FIG. 2 is a schematic side view of the entire configuration of the high-frequency incision instrument for an endoscope according to the first embodiment of the present invention.

FIG. 3 is a side sectional view of a distal end portion of the high-frequency incision device for an endoscope according to the first embodiment of the present invention in a used state.

FIG. 4 is a side sectional view of a distal end portion of a high-frequency incision device for an endoscope according to a second embodiment of the present invention.

FIG. 5 is a side sectional view of a distal end portion of a high-frequency incision device for an endoscope according to a third embodiment of the present invention.

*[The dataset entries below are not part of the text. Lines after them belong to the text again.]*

(** C8. A broker order is sent once per client id, whatever happens in between: once
    a client id is in the connector's memory, then after any interleaving of requests,
    heartbeats, reconnections and disconnections another order under that id is
    answered with the first one's number, and nothing is sent. *)
Theorem sent_orders_are_remembered ops s1 s2 w order n :
  client_id_of order ≠ "" →
  knows (client_id_of order) n (state (conn_run s1 ops (initial_conn, w))) →
  let l := conn_run (s1 ++ s2) ops (initial_conn, w) in
  mt5_execute_order mt5 order (state l) = (Ok (duplicate_reply n), state l).
Proof.
  intros Hid Hk l. assert (Htrees : trees_keep (knows (client_id_of order) n) (start (request_co <$> ops) (initial_conn, w))).
  { split; [|done]. apply Forall_fmap, Forall_fmap, Forall_true. intros op. by apply request_co_keeps. }
  destruct (run_keep tasks_created turn_co _ (turn_keeps _ n) s1 _ Htrees) as [H1 _].
  destruct (run_keep tasks_created turn_co _ (turn_keeps _ n) s2 _ H1) as [_ H2].
  apply execute_known with (id := client_id_of order); try done. subst l. unfold conn_run. rewrite run_app. by apply H2.
Qed.

(** *** Disconnecting where there are no outages *)

Definition offline (cw : ConnState * W) : Prop := connected cw.1 = false.

Lemma watched_offline {A} (m : M (ConnState * W) A) :
  (∀ v, preserves (λ cw, watched cw.1 = v) m) → preserves offline m.
Proof. intros Hm cw Hc. pose proof (Hm _ cw eq_refl) as Hw. injection Hw as H1 _ _. unfold offline in *. congruence. Qed.

Lemma disconnect_offline : calls_keep offline disconnect_co.
Proof.
  apply calls_keep_locking, calls_keep_bind; [by apply calls_keep_calls, preserves_gets|]. intros task.
  apply calls_keep_bind.
  - destruct task as [i|]; [|done]. apply calls_keep_bind; [|done]. apply calls_keep_calls. by intros [c w].
  - intros _. apply calls_keep_bind.
    + destruct mt5; [|done]. apply calls_keep_calls, watched_offline. intros v. apply watched_world.
    + intros _. apply calls_keep_calls. by intros [c w].
Qed.

(** Requests that do not ask for a connection. *)
Definition undemanding (op : ConnOp) : bool :=
  match op with OpConnect | OpReconnect | OpBeat _ => false | _ => true end.

Lemma undemanding_offline op : undemanding op = true → calls_keep offline (request_co op).
Proof.
  intros Hop. assert (Hcall : broker_call op = true → calls_keep offline
    (calls (conn_op mt5 creds config time utcnow sleep op) ;; mret true)).
  { intros Hb. apply calls_keep_bind; [|done]. apply calls_keep_calls, watched_offline. intros v. by apply op_watched. }
  destruct op; try done; try (by apply Hcall). apply calls_keep_bind; [apply disconnect_offline|done].
Qed.

(** A heartbeat whose terminal answers does not reconnect. *)
Lemma probe_answered t me s :
  mt5 = Some t → answers (terminal_info t) true → (probe me s).1 = Ok None ∨ (probe me s).1 = Ok (Some true).
Proof using host.
  intros Ht Hup. destruct s as [c w].
  unfold probe, ask_terminal, mbind, M_bind, try_except, conn_get, gets, conn_set, modify, zoom_r, mret, M_ret.
  rewrite Ht. simpl. destruct (connected c); simpl; [right|by left].
  destruct (Hup w) as [w1 ->]. simpl. by destruct (clock_now host w1) as (now & w2 & ->).
Qed.

Lemma turn_never t me : mt5 = Some t → answers (terminal_info t) true → never_breaks offline (turn_co me).
Proof using host.
  intros Ht Hup. split; [|split; [|done]].
  - intros s Hs. destruct (probe_calm me s) as (_ & _ & Hl). unfold flag, offline in *.
    destruct (connected (probe me s).2.1); [|done]. by rewrite Hl in Hs.
  - intros s. destruct (probe_answered t me s Ht Hup) as [-> | ->]; [done|]. apply calls_never.
    destruct (interval_converts host) as [d Hd]. simpl. rewrite Hd.
    split; [apply watched_offline; intros v; apply watched_world|]. by intros [[]|e].
Qed.

(** C9. Where the terminal never fails to answer, a disconnection lasts: from every moment
    of every interleaving at which the connector is disconnected, it stays so until a
    request asks for a connection; no heartbeat connects by itself. *)
Theorem disconnection_lasts_without_outages t ops s1 s2 w :
  mt5 = Some t → answers (terminal_info t) true →
  connected (state (conn_run s1 ops (initial_conn, w))).1 = false →
  (∀ j op, Client j ∈ s2 → ops !! j = Some op → undemanding op = true) →
  connected (state (conn_run (s1 ++ s2) ops (initial_conn, w))).1 = false.
Proof using host.
  intros Ht Hup Hoff Hs2. set (allowed := λ v, ∀ j op, v = Client j → ops !! j = Some op → undemanding op = true).
  assert (Hb : ∀ i, allowed (Beat i)) by done. assert (Hturn : ∀ i, never_breaks offline (turn_co i)) by (intros i; by apply (turn_never t)).
  assert (Htame : tame offline allowed (start (request_co <$> ops) (initial_conn, w))).
  { intros [j|j] b Hv; simpl; [|done]. intros (p & -> & (op & -> & Hop)%list_lookup_fmap_Some)%list_lookup_fmap_Some.
    apply calls_never, undemanding_offline, (Hv j); done. }
  unfold conn_run in *. rewrite run_app. apply (run_allowed tasks_created turn_co offline allowed); try done.
  - by apply run_tame.
  - apply Forall_forall. intros v Hv j op -> Hop. by apply (Hs2 j).
Qed.
End Lifecycle.

(** ** A disconnection that does not last *)

(** A terminal whose world is the list of what [terminal_info] will answer; everything
    else succeeds, and no order gets anywhere. *)
Definition scripted_terminal : Terminal (list bool) := {|
  initialize _ _ := mret true; login _ _ _ := mret true; shutdown := mret tt;
  last_error := mret "(1, 'Success')";
  terminal_info := λ script, match script with b :: r => (Ok b, r) | [] => (Ok true, []) end;
  symbol_select _ _ := mret true; symbol_info _ := mret None; symbol_info_tick _ := mret None;
  order_calc_margin _ _ _ _ := mret None; terminal_account_info := mret None; order_send _ := mret None;
  positions_get _ _ := mret None; orders_get _ := mret None;
  TRADE_ACTION_DEAL := 1; TRADE_ACTION_PENDING := 5; TRADE_ACTION_MODIFY := 7; TRADE_ACTION_REMOVE := 8;
  ORDER_TYPE_BUY := 0; ORDER_TYPE_SELL := 1; POSITION_TYPE_BUY := 0;
  ORDER_TIME_GTC := 0; ORDER_FILLING_RETURN := 2; ORDER_FILLING_IOC := 1;
  SYMBOL_TRADE_MODE_DISABLED := Some 0; SYMBOL_TRADE_MODE_CLOSEONLY := Some 3
|}.

Definition scripted_run (schedule : list who) (ops : list ConnOp) (script : list bool) : loop (ConnState * list bool) :=
  conn_run (H := mt5_repr) (Some scripted_terminal) demo_creds default_config (mret f1) (mret (DT 2026 2 12 9 30 0 0))
    (λ _, mret tt) schedule ops (initial_conn, script).

Lemma scripted_dependable :
  dependable (Some scripted_terminal) default_config (mret f1) (mret (DT 2026 2 12 9 30 0 0)) (λ _, mret tt).
Proof.
  split; try (intros; by eexists _, _).
  - intros t [= <-] w. by eexists _, _.
  - intros t [|b r] e w' [= <-]; discriminate.
  - vm_compute. by eexists.
Defined.

(** The first request connects.  The heartbeat 0 repairs an outage, which starts the
    heartbeat 1, and notices a second one; while it sleeps before its attempt, the
    second request disconnects, cancelling the heartbeat 1. *)
Definition outage_then_disconnect : list who :=
  (repeat (Client 0) 3 ++ repeat (Beat 0) 8 ++ repeat (Beat 0) 2 ++
   repeat (Client 1) 4 ++ [Beat 1] ++ repeat (Client 1) 4)%list.

(** A disconnection may not last: after an outage that was repaired, the heartbeat
    that repaired it is one the connector no longer knows.  If it is reconnecting when
    [disconnect] is called, then [disconnect] completes, the connector is
    disconnected and the lock is free; and four steps of that heartbeat later the connector is
    connected again, with a new heartbeat, although nobody has asked. *)
Theorem disconnect_may_not_last :
  let l := scripted_run outage_then_disconnect [OpConnect; OpDisconnect] [false; false] in
  let l' := scripted_run (outage_then_disconnect ++ repeat (Beat 0) 4) [OpConnect; OpDisconnect] [false; false] in
  rest <$> clients l = [Returned (Ok true); Returned (Ok true)] ∧
  connected (state l).1 = false ∧ holder l = None ∧
  connected (state l').1 = true ∧ heartbeat_task (state l').1 = Some 2%nat ∧ holder l' = None.
Proof. vm_compute. repeat split. Qed.

(** ** The theorems at work *)

Lemma connected_connector_witness :
  let ops := [OpConnect; OpDisconnect; OpConnect] in
  let l := scripted_run (outage_then_disconnect ++ repeat (Client 2) 3) ops [false; false] in
  connected (state l).1 = true ∧
  ((∃ i b, heartbeat_task (state l).1 = Some i ∧ beats l !! i = Some b ∧ doomed b = false ∧ over b = false) ∨
   (∃ j, holder l = Some (Client j) ∧ ops !! j = Some OpDisconnect)).
Proof.
  intros ops l. subst l. unfold scripted_run. refine ((λ Hc, conj Hc (connected_connector_is_watched (H := mt5_repr) (Some scripted_terminal)
    demo_creds default_config (mret f1) (mret (DT 2026 2 12 9 30 0 0)) (λ _, mret tt) scripted_dependable ops
    (outage_then_disconnect ++ repeat (Client 2) 3)%list [false; false] Hc)) _).
  vm_compute. reflexivity.
Defined.

(** From the moment at which [disconnect] waits for the heartbeat. *)
Lemma every_request_can_end_witness :
  ∃ more, let l := scripted_run ((repeat (Client 0) 3 ++ repeat (Client 1) 4) ++ more) [OpConnect; OpDisconnect] [] in
    holder l = None ∧ ∀ j b, clients l !! j = Some b → ∃ r, rest b = Returned r.
Proof.
  exact (every_request_can_end (H := mt5_repr) (Some scripted_terminal) demo_creds default_config _ _ _
    scripted_dependable [OpConnect; OpDisconnect] (repeat (Client 0) 3 ++ repeat (Client 1) 4) []).
Defined.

FIG. 6 is a side view of a distal end portion of a conventional high-frequency incision device for an endoscope in use.

[Explanation of symbols]

 DESCRIPTION OF SYMBOLS 1 Flexible sheath 2 Operation wire 3 Rod electrode

Claims (6)

[Claims] 1. A high-frequency incision device for an endoscope, wherein a high-frequency current can be supplied to a rod-like electrode protruding forward from a distal end of an electrically insulating sheath, wherein the rod-like electrode is formed by a conductive metal stranded wire. A high-frequency incision tool for an endoscope, characterized in that: 2. The high-frequency incision device for an endoscope according to claim 1, wherein the strands of the stranded wire forming the rod-shaped electrode are fixed to each other at their distal ends so that the stranded wire at the distal end is not frayed. . 3. An operation from the proximal end side of the sheath,
The high-frequency incision device for an endoscope according to claim 1 or 2, wherein a protruding length of the rod-shaped electrode from a distal end of the sheath can be adjusted. 4. A high-frequency incision instrument for an endoscope according to claim 1, wherein said rod-shaped electrode is formed in a single rod shape straight in a direction of an extension of an axis of a distal end portion of said sheath. 5. The high-frequency incision instrument for an endoscope according to claim 1, wherein the tip of said rod-shaped electrode is bent in an L-shape. 6. A high-frequency incision instrument for an endoscope according to claim 1, wherein at least a surface portion of a tip of said rod-shaped electrode is made of an electrical insulating material.